The One Health concept recognizes that human health is connected to the health of animals and plants, as well as the quality of their environment. It is thus crucial to break down interdisciplinary barriers separating human and veterinary medicine from ecological, evolutionary, and environmental sciences. In this context, exploring the origins, spread and evolution of antibiotic resistance genes (ARG) in the environment is critical to understand and control the processes leading to the emergence and dissemination of antibiotic resistance in pathogens.

Vibrionaceae are marine bacteria that are ecologically diverse members of planktonic- and animal-associated microbial communities. It encompasses the well-studied human pathogen, Vibrio cholerae, as well as some very important albeit less thoroughly characterized animal pathogens. For example, V. crassostreae, is a Vibrio species particularly abundant in oysters affected by the Pacific Oyster Mortality Syndrome. Although members of this species are genetically diverse, most of them can cause disease. Our preliminary data suggest that resistance to multiple antibiotics is common in Vibrio crassostreae, strains isolated from the environment. In many cases the resistance phenotype could not be linked with the presence of these known ARG. Our hypothesis is that environmental vibrios are reservoirs of ARGs, because these genes tend to be genetically linked with those involved in survival against toxic molecules present in the environment. For example, oysters naturally bio-accumulate heavy metals and selection for genes allowing bacteria to cope with them favor the acquisition of antibiotic resistance.

This project aim to discover novel mechanisms responsible for resistance to antibiotics and heavy metals by functional genomic.

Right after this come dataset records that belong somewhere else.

(* ===== verification/Bloom.v ===== *)
(** * Bloom filters of the storage engine (tidesdb/src/bloom_filter.c, bloom_filter.h)

    A packed bit set queried through two hashes. The bit set is a list of 64-bit
    words; an index outside it is undefined. malloc is a parameter: the object it
    returns, or [None] when it fails; calloc zeroes it. *)

From S2P Require Import Prelude Row Command Float Varint.

(** ** Data *)

Record bloom_filter_t : Type := mk_bloom {
  bf_bitset : list Z;
  bf_m : Z;
  bf_h : Z;
  bf_size_in_words : Z;
  bf_hash_version : Z
}.

Definition BF_BITS_PER_WORD : Z := 64.
Definition BF_HASH_PRIME : Z := 0xc6a4a793.
Definition BF_HASH_VERSION_LEGACY : Z := 1.
Definition BF_HASH_VERSION_CURRENT : Z := 2.
Definition BF_SERIALIZE_VERSION_SENTINEL : Z := 0x00.
Definition BF_SERIALIZE_VERSION_BYTES : Z := 2.
Definition BF_FORMAT_HASH_VERSION (b : Z) : Z := Z.land b 0x0F.
Definition BF_FORMAT_ENCODING (b : Z) : Z := Z.shiftr b 4.
Definition BF_MAKE_FORMAT_BYTE (enc ver : Z) : Z := u8 (Z.lor (Z.shiftl enc 4) (Z.land ver 0x0F)).
Definition BF_ENCODING_SPARSE : Z := 0.
Definition BF_ENCODING_DENSE : Z := 1.
Definition BF_MAX_HASH_FUNCTIONS : Z := 100.
Definition BF_DENSE_WORD_BYTES : Z := 8.

Definition BF_SET_BIT (bitset : list Z) (bit : Z) : option (list Z) :=
  let i := Z.to_nat (bit / BF_BITS_PER_WORD) in
  w ← bitset !! i; Some (<[i := Z.lor w (Z.shiftl 1 (bit mod BF_BITS_PER_WORD))]> bitset).

Definition BF_GET_BIT (bitset : list Z) (bit : Z) : option Z :=
  w ← bitset !! Z.to_nat (bit / BF_BITS_PER_WORD);
  Some (Z.land (Z.shiftr w (bit mod BF_BITS_PER_WORD)) 1).

(** ** Hashes *)

Definition bf_fast_range (hash range : Z) : Z := u32 (Z.shiftr (hash * range) 32).

(** [h += w; h *= prime; h ^= (h >> 16);] *)
Definition bf_mix (w h : Z) : Z :=
  let h := u32 (u32 (h + w) * BF_HASH_PRIME) in
  Z.lxor h (Z.shiftr h 16).

(** Four bytes as decode_uint32_le_compat reads them. *)
Definition word_le (a b c d : Z) : Z := Z.lor (Z.lor (Z.lor a (Z.shiftl b 8)) (Z.shiftl c 16)) (Z.shiftl d 24).

(** The loop over eight bytes at a time: what is left, and the hash. *)
Fixpoint bf_hash_loop (entry : bytes) (h : Z) : bytes * Z :=
  match entry with
  | a :: b :: c :: d :: a' :: b' :: c' :: d' :: rest =>
      bf_hash_loop rest (bf_mix (word_le a' b' c' d') (bf_mix (word_le a b c d) h))
  | _ => (entry, h)
  end.

Definition bf_hash_four (entry : bytes) (h : Z) : bytes * Z :=
  match entry with
  | a :: b :: c :: d :: rest => (rest, bf_mix (word_le a b c d) h)
  | _ => (entry, h)
  end.

(** The switch on the last bytes. *)
Definition bf_hash_tail (entry : bytes) (h : Z) : Z :=
  let finish h := let h := u32 (h * BF_HASH_PRIME) in Z.lxor h (Z.shiftr h 24) in
  match entry with
  | [a; b; c] => finish (u32 (u32 (u32 (h + Z.shiftl c 16) + Z.shiftl b 8) + a))
  | [a; b] => finish (u32 (u32 (h + Z.shiftl b 8) + a))
  | [a] => finish (u32 (h + a))
  | _ => h
  end.

Definition bf_hash_inline (entry : bytes) (seed : Z) : Z :=
  let h := Z.lxor seed (u32 (u32 (len entry) * BF_HASH_PRIME)) in
  let '(entry, h) := bf_hash_loop entry h in
  let '(entry, h) := bf_hash_four entry h in
  bf_hash_tail entry h.

Definition bf_fmix32 (h : Z) : Z :=
  let h := Z.lxor h (Z.shiftr h 16) in
  let h := u32 (h * 0x85ebca6b) in
  let h := Z.lxor h (Z.shiftr h 13) in
  let h := u32 (h * 0xc2b2ae35) in
  Z.lxor h (Z.shiftr h 16).

Definition bf_hash_v2_inline (entry : bytes) (seed : Z) : Z := bf_fmix32 (bf_hash_inline entry seed).

Definition bf_derive_hashes (bf : bloom_filter_t) (entry : bytes) : Z * Z :=
  if BF_HASH_VERSION_CURRENT <=? bf_hash_version bf
  then (bf_hash_v2_inline entry 0, bf_hash_v2_inline entry 1)
  else (bf_hash_inline entry 0, bf_hash_inline entry 1).

Definition bloom_filter_hash (entry : ptr bytes) (size seed : Z) : option Z :=
  match entry with
  | None => Some 0
  | Some d => if size =? 0 then Some 0 else key ← ldn d 0 size; Some (bf_hash_inline key (u32 seed))
  end.

(** ** Insertion and query *)

(** The bit of the [i]-th probe. *)
Definition bf_index (h1 h2 m i : Z) : Z := bf_fast_range (u32 (h1 + u32 (i * h2))) m.

Fixpoint bf_add_loop (n : nat) (i h1 h2 m : Z) (bitset : list Z) : option (list Z) :=
  match n with
  | O => Some bitset
  | S n => bitset ← BF_SET_BIT bitset (bf_index h1 h2 m i); bf_add_loop n (i + 1) h1 h2 m bitset
  end.

(** The filter after the call; [None] is an access outside an object. *)
Definition bloom_filter_add (bf : ptr bloom_filter_t) (entry : ptr bytes) (size : Z) : option (ptr bloom_filter_t) :=
  match bf, entry with
  | Some f, Some d =>
      if size =? 0 then Some bf
      else
        key ← ldn d 0 size;
        let '(h1, h2) := bf_derive_hashes f key in
        bitset ← bf_add_loop (Z.to_nat (bf_h f)) 0 h1 h2 (bf_m f) (bf_bitset f);
        Some (Some (mk_bloom bitset (bf_m f) (bf_h f) (bf_size_in_words f) (bf_hash_version f)))
  | _, _ => Some bf
  end.

Fixpoint bf_contains_loop (n : nat) (i h1 h2 m : Z) (bitset : list Z) : option Z :=
  match n with
  | O => Some 1
  | S n =>
      bit ← BF_GET_BIT bitset (bf_index h1 h2 m i);
      if bit =? 0 then Some 0 else bf_contains_loop n (i + 1) h1 h2 m bitset
  end.

Definition bloom_filter_contains (bf : ptr bloom_filter_t) (entry : ptr bytes) (size : Z) : option Z :=
  match bf, entry with
  | Some f, Some d =>
      if size =? 0 then Some (-1)
      else
        key ← ldn d 0 size;
        let '(h1, h2) := bf_derive_hashes f key in
        bf_contains_loop (Z.to_nat (bf_h f)) 0 h1 h2 (bf_m f) (bf_bitset f)
  | _, _ => Some (-1)
  end.

(** The words the loops over the bit set visit. *)
Definition bf_words (f : bloom_filter_t) : option (list Z) :=
  if bf_size_in_words f <=? len (bf_bitset f) then Some (take (Z.to_nat (bf_size_in_words f)) (bf_bitset f)) else None.

(** The bit set of a filter is a list, so that the test for a missing one has no
    counterpart. *)
Definition bloom_filter_is_full (bf : ptr bloom_filter_t) : option Z :=
  match bf with
  | None => Some (-1)
  | Some f =>
      if bf_size_in_words f =? 0 then Some (-1)
      else
        words ← bf_words f;
        let last := Z.to_nat (bf_size_in_words f - 1) in
        if negb (forallb (fun w => w =? UINT64_MAX) (take last words)) then Some 0
        else
          w ← words !! last;
          let remaining_bits := bf_m f mod BF_BITS_PER_WORD in
          if remaining_bits =? 0 then Some (if w =? UINT64_MAX then 1 else 0)
          else
            let mask := Z.shiftl 1 remaining_bits - 1 in
            Some (if Z.land w mask =? mask then 1 else 0)
  end.
(** The first sixty-four primes: the numbers up to 311 that no smaller number
    up to 17 divides. *)
Definition prime (p : Z) : bool := forallb (fun d => (p <=? d) || negb (p mod d =? 0)) (map Z.of_nat (seq 2 16)).
Definition primes : list Z := List.filter prime (map Z.of_nat (seq 2 310)).

Definition constants : Prop :=
  Forall2 (fraction 3) primes SHA256_K /\
  Forall2 (fraction 2) (take 8 primes) (let H := sha256_initial in [wa H; wb H; wc H; wd H; we H; wf H; wg H; wh H]).
End Fips.

(** Roots up to twenty are enough for a search. *)
Definition fraction_check (n p k : Z) : bool :=
  (0 <=? k) && (k <? 2 ^ 32) &&
  existsb (fun i => ((i * 2 ^ 32 + k) ^ n <=? p * 2 ^ (32 * n)) && (p * 2 ^ (32 * n) <? (i * 2 ^ 32 + k + 1) ^ n)) (map Z.of_nat (seq 0 20)).

Lemma fraction_check_ok n p k : fraction_check n p k = true -> Fips.fraction n p k.
Proof.
  unfold fraction_check. rewrite !andb_true_iff, existsb_exists. intros [[H1 H2] (i & Hi & H3)]. apply andb_true_iff in H3 as [H3 H4].
  apply in_map_iff in Hi as (j & <- & _). split; [lia|]. exists (Z.of_nat j). lia.
Qed.

Lemma fractions_check_ok n ps ks : length ps = length ks -> forallb (fun x => fraction_check n x.1 x.2) (zip ps ks) = true -> Forall2 (Fips.fraction n) ps ks.
Proof.
  revert ks. induction ps as [|p ps IH]; intros [|k ks]; try done. cbn. intros [= Hl] [H1 H2]%andb_true_iff.
  constructor; [by apply fraction_check_ok|by apply IH].
Qed.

An PhD position (ANR submitted in May 2020, fellow submitted at Ifremer 2021 or ED515), starting in September 2021 will then aim at exploring understand the diversity, mechanisms and evolution of resistance to antimicrobials in vibrio and to determine if the oyster acts as a hotspot of HGT (collaboration Eduardo Rocha, Pasteur Institute).

The Le Roux team (Department of Integrative Biology of Marine Models, Marine station of Sorbonne University, Roscoff, France) seeks to understand the evolution of microbial populations in the wild and their adaptation to the environment. To this aim they develop an integrated approach (from ecology to the gene, from mathematical modeling to genetic) to understand the evolution and adaptation of bacterial pathogens (the Vibrionaceae) threatening animal species (e.g. the oyster Crassostreae gigas) that are a major importance for both environmental and socio-economic reasons.

References

1- Bruto M, Labreuche Y, James A, Piel D, Chenivesse S, Petton B, Polz MF, Le Roux F. Ancestral gene acquisition as the key to virulence potential in environmental Vibrio populations. ISME J. 2018 Dec;12(12):2954-2966.

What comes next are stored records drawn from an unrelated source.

Lemma ahead_length data used im : position_ok data used im -> len (ahead data used im) = used - im_offset im.
Proof. intros [Ho Hu]. unfold ahead. rewrite length_drop, length_take. lia. Qed.

Lemma ahead_ldn data used im n : position_ok data used im -> 0 <= n <= used - im_offset im ->
  ldn data (im_offset im) n = Some (take (Z.to_nat n) (ahead data used im)).
Proof.
  intros [Ho Hu] Hn. rewrite ldn_Some by lia. unfold ahead. rewrite skipn_firstn_comm, take_take. do 2 f_equal. lia.
Qed.

Lemma ahead_ld data used im j : position_ok data used im -> 0 <= j < used - im_offset im ->
  ld data (im_offset im + j) = ahead data used im !! Z.to_nat j.
Proof.
  intros [Ho Hu] Hj. unfold ld. rewrite (proj2 (Z.ltb_ge _ _)) by lia. unfold ahead. rewrite lookup_drop, lookup_take_lt by lia. f_equal. lia.
Qed.

(** A line ends where its token ends. *)
Lemma line_crlf l tok rest j :
  token_line l tok -> (j + 1 < length (l ++ rest))%nat ->
  (l ++ rest) !! j = Some CR -> (l ++ rest) !! S j = Some LF -> (length l - 2 <= j)%nat.
Proof.
  intros H Hj Hc _. destruct (token_line_shape _ _ H) as (c & body & -> & Hb & Hc1 & Hc2 & _). cbn [length]. rewrite length_app. cbn [length].
  destruct (decide (j <= length body)%nat) as [Hle|]; [|lia]. exfalso. destruct j as [|j]; [cbn in Hc; congruence|].
  change (((body ++ [CR; LF]) ++ rest) !! j = Some CR) in Hc.
  rewrite <- app_assoc, lookup_app_l in Hc by lia. apply (Forall_lookup_1 _ _ _ _ Hb) in Hc. tauto.
Qed.

Lemma line_end (c : Z) (body rest : bytes) :
  ((c :: body ++ [CR; LF]) ++ rest) !! S (length body) = Some CR /\ ((c :: body ++ [CR; LF]) ++ rest) !! S (S (length body)) = Some LF.
Proof.
  change (((c :: body ++ [CR; LF]) ++ rest) !! S ?n) with (((body ++ [CR; LF]) ++ rest) !! n). rewrite <- app_assoc. cbn [app].
  split; [by apply list_lookup_middle|]. rewrite lookup_app_r by lia. by replace (S (length body) - length body)%nat with 1%nat by lia.
Qed.

Section Line.
Context (data : bytes) (used : Z).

2- Labreuche Y, Chenivesse S, Jeudy A, Le Panse S, Boulo V, Ansquer D, Pagès S, Givaudan A, Czjzek M, Le Roux F. Nigritoxin is a bacterial toxin for crustaceans and insects. Nat Commun. 2017 Nov 1;8(1):1248.

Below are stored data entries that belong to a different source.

(** ** Lines of a longer buffer *)

(** The token of the line that ends at [i]. *)
Definition found_line (data : bytes) (offset i : Z) : outcome halt redis_resp_token_t :=
  match ldn data offset (i + 2 - offset) with
  | None => Fault
  | Some line =>
      match redis_resp_scan_token line with
      | ScanToken token => if tk_header_len token =? i + 2 - offset then Ret token else Err (Halt (-1))
      | _ => Err (Halt (-1))
      end
  end.

(** The first line end at or after the position. *)
Definition first_end (data : bytes) (used offset i : Z) : Prop :=
  offset <= i /\ i + 1 < used /\ crlf_at data i /\ forall j, offset <= j < i -> ~ crlf_at data j.

Lemma line_found data used im :
  position_ok data used im -> scan_ok data used im ->
  (exists i, first_end data used (im_offset im) i /\ redis_resp_reply_reader_line data used im = (found_line data (im_offset im) i, im)) \/
  ((forall j, im_offset im <= j -> j + 1 < used -> ~ crlf_at data j) /\
   redis_resp_reply_reader_line data used im = (Err NeedMore, set_line_scan (if im_offset im <? used then used - 1 else im_offset im) im)).
Proof.
  intros [Ho Hu] [_ Hs2]. unfold redis_resp_reply_reader_line. run_R.
  set (index := if im_offset im <? im_line_scan im then im_line_scan im else im_offset im).
  assert (im_offset im <= index) as Hidx by (unfold index; destruct (Z.ltb_spec (im_offset im) (im_line_scan im)); lia).
  assert (forall j, im_offset im <= j < index -> ~ crlf_at data j) as Hbefore.
  { intros j Hj. apply Hs2. unfold index in Hj. destruct (Z.ltb_spec (im_offset im) (im_line_scan im)); lia. }
  pose proof (line_loop_spec (Z.to_nat used) data used index ltac:(lia) Hu ltac:(lia)) as Hloop.
  destruct (line_loop _ _ _ _) as [[i|]|]; [|..|done].
  - left. destruct Hloop as (Hi1 & Hi2 & Hcr & Hfirst). exists i. split.
    + split_and!; [lia|done|done|]. intros j Hj. destruct (decide (j < index)); [apply Hbefore|apply Hfirst]; lia.
    + unfold found_line. destruct (ldn _ _ _); [|done]. destruct (redis_resp_scan_token _); [by case_match|done|done].
  - right. split; [|done]. intros j Hj1 Hj2. destruct (decide (j < index)); [apply Hbefore|apply Hloop]; lia.
Qed.

Section Extend.
Context {mem : memory} (data1 data2 : bytes) (used1 used2 max : Z).
Hypothesis Hused : 0 <= used1 <= used2.
Hypothesis Hlen1 : used1 <= len data1.
Hypothesis Hlen2 : used2 <= len data2.
Hypothesis Hsize : used2 < 2 ^ 64.
Hypothesis agree : take (Z.to_nat used1) data1 = take (Z.to_nat used1) data2.

Lemma agree_ld j : 0 <= j < used1 -> ld data1 j = ld data2 j.
Proof.
  intros Hj. unfold ld. rewrite (proj2 (Z.ltb_ge _ _)) by lia.
  rewrite <- (lookup_take_lt data1 (Z.to_nat used1)), agree by lia. apply lookup_take_lt. lia.
Qed.

Lemma agree_ldn i n : 0 <= i -> 0 <= n -> i + n <= used1 -> ldn data1 i n = ldn data2 i n.
Proof.
  intros Hi Hn Hl. rewrite !ldn_Some by lia. f_equal.
  assert (forall d : bytes, take (Z.to_nat n) (drop (Z.to_nat i) d) = take (Z.to_nat n) (drop (Z.to_nat i) (take (Z.to_nat used1) d))) as E.
  { intros d. rewrite skipn_firstn_comm, take_take. f_equal. lia. }
  by rewrite E, agree, <- E.
Qed.

Lemma agree_crlf j : 0 <= j -> j + 1 < used1 -> crlf_at data1 j <-> crlf_at data2 j.
Proof. intros Hj Hl. unfold crlf_at. by rewrite !agree_ld by lia. Qed.

(** What has been read of the shorter buffer has been read of the longer one. *)
Lemma reading_extend im s : reading data1 used1 max im s -> reading data2 used2 max im s.
Proof.
  intros [H1 H2 H3 [H4 H4'] H5 H6 H7 [H8 H8'] H9]. split; try done; [split; lia| | |].
  - assert (take (Z.to_nat (im_offset im)) data2 = take (Z.to_nat (im_offset im)) data1) as ->; [|done].
    replace (Z.to_nat (im_offset im)) with (Z.to_nat (im_offset im) `min` Z.to_nat used1)%nat by lia. by rewrite <- !take_take, agree.
  - split; [intros ?%H8; lia|]. intros j Hj. rewrite <- agree_crlf; [by apply H8'|lia|lia].
  - intros Hp. destruct (H9 Hp) as (Hb & Hi & text & rest & Hn & Eh & Ha). split; [done|]. split; [done|].
    exists text, (rest ++ drop (Z.to_nat used1) (take (Z.to_nat used2) data2)). split; [done|]. split; [done|]. rewrite app_assoc, <- Ha. unfold ahead.
    rewrite agree. rewrite <- (take_drop (Z.to_nat used1) (take (Z.to_nat used2) data2)) at 1.
    rewrite take_take. replace (Z.to_nat used1 `min` Z.to_nat used2)%nat with (Z.to_nat used1) by lia.
    apply drop_app_le. rewrite length_take. lia.
Qed.

(** A turn that does not stop for more bytes is the same turn on the longer
    buffer, wherever the search goes on. *)
Lemma line_extend im1 im2 :
  position_ok data1 used1 im1 -> scan_ok data1 used1 im1 -> position_ok data2 used2 im2 -> scan_ok data2 used2 im2 -> sim im1 im2 ->
  (redis_resp_reply_reader_line data1 used1 im1).1 <> Err NeedMore ->
  (redis_resp_reply_reader_line data2 used2 im2).1 = (redis_resp_reply_reader_line data1 used1 im1).1 /\
  (redis_resp_reply_reader_line data2 used2 im2).2 = im2 /\ (redis_resp_reply_reader_line data1 used1 im1).2 = im1.
Proof.
  intros Hp1 Hs1 Hp2 Hs2 Hsim. destruct (line_found data1 used1 im1 Hp1 Hs1) as [(i & (Hi1 & Hi2 & Hcr & Hf) & ->)|[_ ->]]; [|done].
  intros _. pose proof (offset_sim _ _ Hsim) as Eo. destruct Hp1 as [Ho1 _].
  destruct (line_found data2 used2 im2 Hp2 Hs2) as [(i' & (Hi1' & Hi2' & Hcr' & Hf') & ->)|[Hno _]].
  - assert (i' = i) as ->.
    { destruct (Z.lt_trichotomy i' i) as [Hlt|[->|Hlt]]; [|done|].
      - exfalso. apply (Hf i'); [lia|]. apply agree_crlf; [lia|lia|done].
      - exfalso. apply (Hf' i); [lia|]. apply agree_crlf; [lia|lia|done]. }
    cbn [fst snd]. split; [|done]. unfold found_line. rewrite <- Eo, <- agree_ldn by lia. done.
  - exfalso. apply (Hno i); [lia|lia|]. apply agree_crlf; [lia|lia|done].
Qed.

3- Bruto M, James A, Petton B, Labreuche Y, Chenivesse S, Alunno-Bruscia M, Polz MF, Le Roux F. Vibrio crassostreae, a benign oyster colonizer turned into a pathogen after plasmid acquisition. ISME J. 2017 Apr;11(4):1043-1052.

4- Lemire A, Goudenège D, Versigny T, Petton B, Calteau A, Labreuche Y, Le Roux F. Populations, not clones, are the unit of vibrio pathogenesis in naturally infected oysters. ISME J. 2015 Jul;9(7):1523-31.

Eligibility criteria.

To apply for the position, candidates must hold a Master 1 in molecular biology, microbiology. Very good written and spoken English is a requirement for the position. Application should include: i) a Curriculum Vitae; ii) the description of your past achievements (max. 1/2 page); iii) references.

Selection process.

A first selection will be based on CV, past achievements and references letter. A second selection will be based on an interview with F. Le Roux.